Prediction uncertainty and pre-calibration analysis: Analysis of the error variance of critical predictions undertaken by the model can be implemented using methods described in Moore and Doherty (2005). This work demonstrates that prediction uncertainty springs from two components: 1) Effects of Measurement Noise: Exact estimation of appropriate parameter values is not possible due to measurement noise. Thus uncertainty in predictions which depend on these parameter combinations can never be eliminated – only reduced. This is the only component considered in traditional calculations of error variance. 2) Failure to Capture Real-World Heterogeneity: This component represents the contribution of uncaptured parameterization (i.e., the “calibration null space”) to model predictive uncertainty. This represents artifacts from errors in model structure (thus heterogeneity that is beyond the ability of the calibration process to capture) and is often the dominant contributor, especially for those predictions that are sensitive to system detail. Where a prediction depends on system detail (for example transport problems), the neglect of the second component can lead to considerable errors. Cooley (2004) describes a method for quantifying the structural component of prediction error involving many model runs for a given model structure. As an alternative, Moore and Doherty (2005) suggest that both components of error variance can be calculated employing matrices that are produced as an outcome of regularised inversion. Moreover, the application of the Moore and Doherty (2005) approach does not require that the model actually be calibrated; all that is required are sensitivities of model-generated observation equivalents to parameters and a relation of key predictions to parameters. Therefore, using a notional SVD calibration exercise based on scaled parameters, one can determine:
Pre-calibration predictive error variance The number of singular values required for the forthcoming calibration exercise in order to minimize predictive error variance The contribution that different parameters and boundary conditions will make to predictive error variance. The contribution that certain existing or posited observations will make to reducing error variance.

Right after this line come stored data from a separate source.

(* ===== verification/Prelude.v ===== *)
(** * outway: a verification development

    outway is an HTTP, HTTPS and SOCKS5 forward proxy. A client's username may carry an
    extension (a session, a time window, a range); with a CIDR block configured, the
    extension selects the source address of the client's outbound traffic. This library
    models the proxy from its command line to the bytes on its sockets, and proves what
    makes each part correct.

    ** The program and where it is modelled

    The command line ([main.go]) is turned into a configuration ([internal/config]) that
    [server.Run] validates before it prepares descriptors and routes, builds a connector
    ([internal/connect]) and one of three servers ([internal/server]). A server's accept
    loops take a slot of a gate, register the connection, and hand it to a SOCKS5 or HTTP
    handler, which authenticates the client, derives the extension of its username, and
    dials through the connector; CONNECT ends in a tunnel, UDP ASSOCIATE in a relay of
    datagrams that shares buffers, a send queue and an epoll reactor with the other
    associations of the process.

    - [Prelude]: machine integers ([wrap], shifts), byte strings and the [strings] and
      [strconv] functions used, errors, results and the stream monad [io] of the
      protocol readers; tactics and hint databases. [Netip]: addresses, prefixes and
      their parsers ([net/netip]).
    - [Proto] and [Handshake]: the SOCKS5 messages ([socks/proto]) and authentication
      ([socks/auth.go], [conn.go]).
    - [Ext], [Uint128], [SourceIP]: username extensions ([internal/ext]), the 128-bit
      helpers and the choice of the source address ([connect.go]).
    - [Connector] and [Dial]: which dials a target gives, the two races of dials (one
      interface, the classes [RaceLoop] and [RaceLaws], with an instance for each), UDP
      sockets, and the limit on pending dials ([connect.go]). [DnsCache]: the shared
      resolver cache with merged lookups ([dns_cache.go]).
    - [UdpRuntime], [UdpRelay], [UdpIo], [Responder], [Reactor], [ReactorClose]: slots,
      buffers and send queue ([udp_runtime.go]), the datagram path of an association ([socks/server.go],
      [udp_gso_linux.go]), batched reads and writes ([udp_io_linux.go],
      [udp_io_other.go], [udp_gro_linux.go]), the response path put together, the
      epoll loop and its end ([udp_reactor_linux.go]).
    - [Serverbase], [Lifecycle], [BufPool], [Tunnel]: gate, registry of connections and
      [CloseAll]; the whole life of a server, with [Start], its wait group, the lifetime
      contexts and [Close]; the pools of buffered readers and writers; and the
      bidirectional copy ([serverbase.go], and [Start] and [Close] of the servers).
    - [SocksServer], [HttpProxy], [HttpConn], [Servers]: the SOCKS5 commands
      ([socks/server.go]), the HTTP handler and its pool of transports, the request loop
      over the bytes of a connection ([internal/server/http]), and construction,
      accept loops, protocol detection and closing of the servers ([auto.go]). [Certs]:
      the self-signed certificate and the TLS configurations ([genca.go], [tls.go]).
    - [Config], [Route], [Boot], [Daemon], [Oneself], [Commands]: configuration, the
      routes and sysctls of the CIDR ([route_linux.go]), startup ([run.go],
      [resources_unix.go], [sockbuf.go], [main.go]), the daemon's commands
      ([internal/daemon]), the program's own update ([internal/oneself]), and the command
      tree ([main.go]). [Sockopts]: socket options and buffers over a kernel that is a
      class with laws ([sockopts_*.go], [sockbuf*.go], [reuseport_*.go]). [Platform]: what
      stands in for the Linux code on other systems ([*_other.go], [udp_trunc_*.go]).
    - [Text] and [Metrics]: addresses and codes as text (the [String] methods), the lines
      of [logMetrics], timers from flags in seconds, and which logger is used ([logger.go]).
    - [System]: the parts put together, from the flags and the request of a client to the
      target and the source of a dial, for every kind of server and client.

    ** How state and effects are modelled

    Integers are [Z] with the wrap-around of their width written out; byte strings and
    texts are lists of bytes. Code without concurrency is a function: what the system or a
    library answers is an argument (a record of answers, or a function of the call's
    number), what the code does to the outside is part of the result, as a list of actions
    or of states. Where goroutines interact ([DnsCache], [UdpRuntime], [Reactor],
    [Serverbase], [Lifecycle], [BufPool], [Connector], [Dial], [Tunnel]) the model is a step
    relation whose steps are what runs between two synchronisation points, over any number of goroutines; the
    executable parts of a step (a critical section, a channel operation) are functions
    that the relation uses. Go's maps are [gmap]s; where the code ranges over one, the
    order is arbitrary.

    ** What is proved

    - Access: SOCKS5 and HTTP authentication accept exactly the right credentials, and on
      every server nothing is dialed, opened or sent for a client that did not present
      them, whatever calls fail ([Authenticate_accepts], [http_auth_accepts], [Accept_requires_credentials],
      [auto_requires_credentials]).
    - Sources: every source address is in the CIDR, is stable or confined as the username
      asks, is used by the dials, and is routed ([assignSourceIP_in_cidr],
      [assignSourceIP_sticky], [connectAddr_sources], [configured_sources_routed]); from the
      command line on, whatever the server and the protocol, each dial is for what the
      client asked for and from where the flags permit ([command_line_sources]);
      extensions and integer helpers are what they should be ([TryFrom_ttl_window],
      [uint128_refines_Z]).
    - Wire formats: parsers refine the RFC 1928 format, agree with each other and invert
      the writers ([ParseAddress_refines_wire], [Address_roundtrip], ...); printed addresses
      are parsed back ([AddrPort_String_roundtrip]).
    - Data paths: no byte of a tunnel and no datagram of the relay is lost, repeated or
      misdirected by the proxy ([tunnel_correct], [connect_end_to_end],
      [http_connect_end_to_end], [inbound_forwards_exactly], [responder_serves],
      [readBatch_exact], [batch_Write_total], [sendUDPGSO_delivers]), and the bytes of an HTTP
      connection become its requests ([http_connection_refines]). A datagram for a name
      without a cached address goes to the send queue; the response path is proved without
      receive offload, with which it can panic ([responder_gro_panics]). A tunnel with a
      grace period returns once one side is done; without one a silent peer keeps it open.
    - Concurrency: lookups are merged, answered soundly and complete; races of dials leak
      nothing and end; slots, buffers and queues are conserved, with every channel operation
      and every add to a counter a step of its own; the reactor never runs a handler on a
      deregistered socket, loses no wake-up and ends; shutdown closes every connection
      ([dns_*], [dial_races_*], [dial_slots_bounded],
      [udp_resources_conserved], [reactor_*], [connection_gate_bound],
      [shutdown_closes_all]). The servers as a whole refine that model, wait for all of
      their goroutines, and end, with only handlers left that block for good
      ([lifecycle_refines_server], [shutdown_waits_for_all], [shutdown_ends]); pooled readers keep connections apart ([reader_isolation]).
    - Platforms and TLS: the UDP path is the same on every system ([udp_path_portable]), a
      server that speaks TLS has a matching pair which stays the same from start to start
      ([tls_server_has_pair], [selfsigned_stable]), buffers get the size the system allows
      ([udp_buffers_tuned]).
    - Lifecycle: a command line that is accepted gives a sound configuration, a started
      server is prepared for it, a failed start leaves no listener, the daemon's commands
      act on the right process and only on accepted arguments, and an update is atomic
      ([buildBootArgs_sound], [started_server_prepared], [newProxyServer_complete],
      [daemon_lifecycle], [commands_validate_first], [Update_atomic]). Timers are what was
      asked for within 292 years, metrics say what was the case, log levels reach every package
      ([timers_exact], [metrics_lines_sound], [log_levels_agree]).
    - The pool of transports refines an abstract least-recently-used cache
      ([transportPool_refines_lru]).

    Where the code does not do what it means to, a theorem exhibits it:
    [modUint128_loop_wrong], [dns_waiter_inherits_cancellation],
    [sendUDPGSO_edge_cases], [gro_overruns_writer], [responder_gro_panics], [reactor_stale_event_blocks],
    [reactor_failed_register_runs], [unsupported_request_unanswered],
    [auto_socks_no_half_close], [startup_failure_unnoticed], [stop_negative_pid],
    [clamp_detection], [tar_directory_chosen], [checksum_installed],
    [windows_update_removes], [failed_download_leaks], [forward_body_crosses],
    [overlapping_start_panics], [interrupted_write_sticks], [planted_pair_used],
    [unread_body_is_proxied], [durations_wrap], [user_timeout_wraps], [gauges_stray].

    ** Bounds and fuel

    Recursion that is not structural takes fuel, which each caller sets high enough that
    the theorems hold for every input without a premise on it: the source's own bounds
    ([mod_loop] 128 rounds, [parseIPv6Groups] the 8 groups of an address, [stopProcess]
    360 rounds), or the length of the input where each round consumes some of it
    ([trim_front], [fields_go], [fx_chunks], [bytesEqual_loop], [gsoLoop], [copy_pieces], and
    [writeMessages], for which [batch_Write_total] shows that it never runs out). The
    races of dials, a tunnel, a shutdown and the workers of a closing reactor end because
    their steps are well-founded; the loops of a responder and of a connection run for as
    many rounds as their environment is given, and the theorems hold for every number.

    ** Not modelled

    The text of log messages other than the metrics; the cryptography and the TLS protocol
    behind the certificates, which are parameters of [Certs]; [splice] (a copy is a copy,
    whichever call makes it); flag parsing (cobra), [net/http]'s parsing and round trips, and
    name resolution, which are libraries. The floating-point percentages of [outway ps] are
    left out, the numbers they are computed from are not. One-line accessors and
    constructors that only rename a field or call one modelled function have no definition
    of their own. *)

From Stdlib Require Import ZArith Lia Ascii.
From stdpp Require Import base tactics numbers list strings gmap relations.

Because such an analysis includes the important null-space component it is a more accurate indicator of true prediction error than statistics which ignore it. An analysis such as the above can provide considerable assistance in determining what data to gather, and even whether the calibration process is worthwhile. It can also assist in determining whether holding certain parameters and boundary conditions constant during the forthcoming calibration process is likely to incur predictive error. Approach for calculating prediction uncertainty: Post calibration computation of predictive error variance can be undertaken using the formula of Moore and Doherty (2005) applying matrices derived from the calibration process. Nonlinear predictive error variance analysis can also be undertaken using an extension of the method of Vecchia and Cooley (1987) where a limiting objective function is formulated on the basis of model-to-measurement misfit (applied to the parameter solution space) and parameter reasonableness (applied to the parameter null space). Either of these analyses allows full quantification of predictive error taking into consideration both the null space structural component and measurement noise component. Software for implementation of such analyses is available through the PEST suite. SITE DESCRIPTION AND PREVIOUS MODELING The Trout Lake basin is located in the Northern Highlands district in north central Wisconsin, in an area with many lakes (Figure 1). The aquifer consists of 40-60 m of unconsolidated Pleistocene glacial sediments mostly consisting of glacial outwash sands and gravel. The Trout Lake basin (which includes Trout Lake and all four of the basins that flow into the lake) has been the focus of previous regional modeling studies including a two-dimensional analytic element screening model and three-dimensional, finite-difference models. See Pint (2002) and Hunt et al. (2005) for more description of the setting and previous modeling.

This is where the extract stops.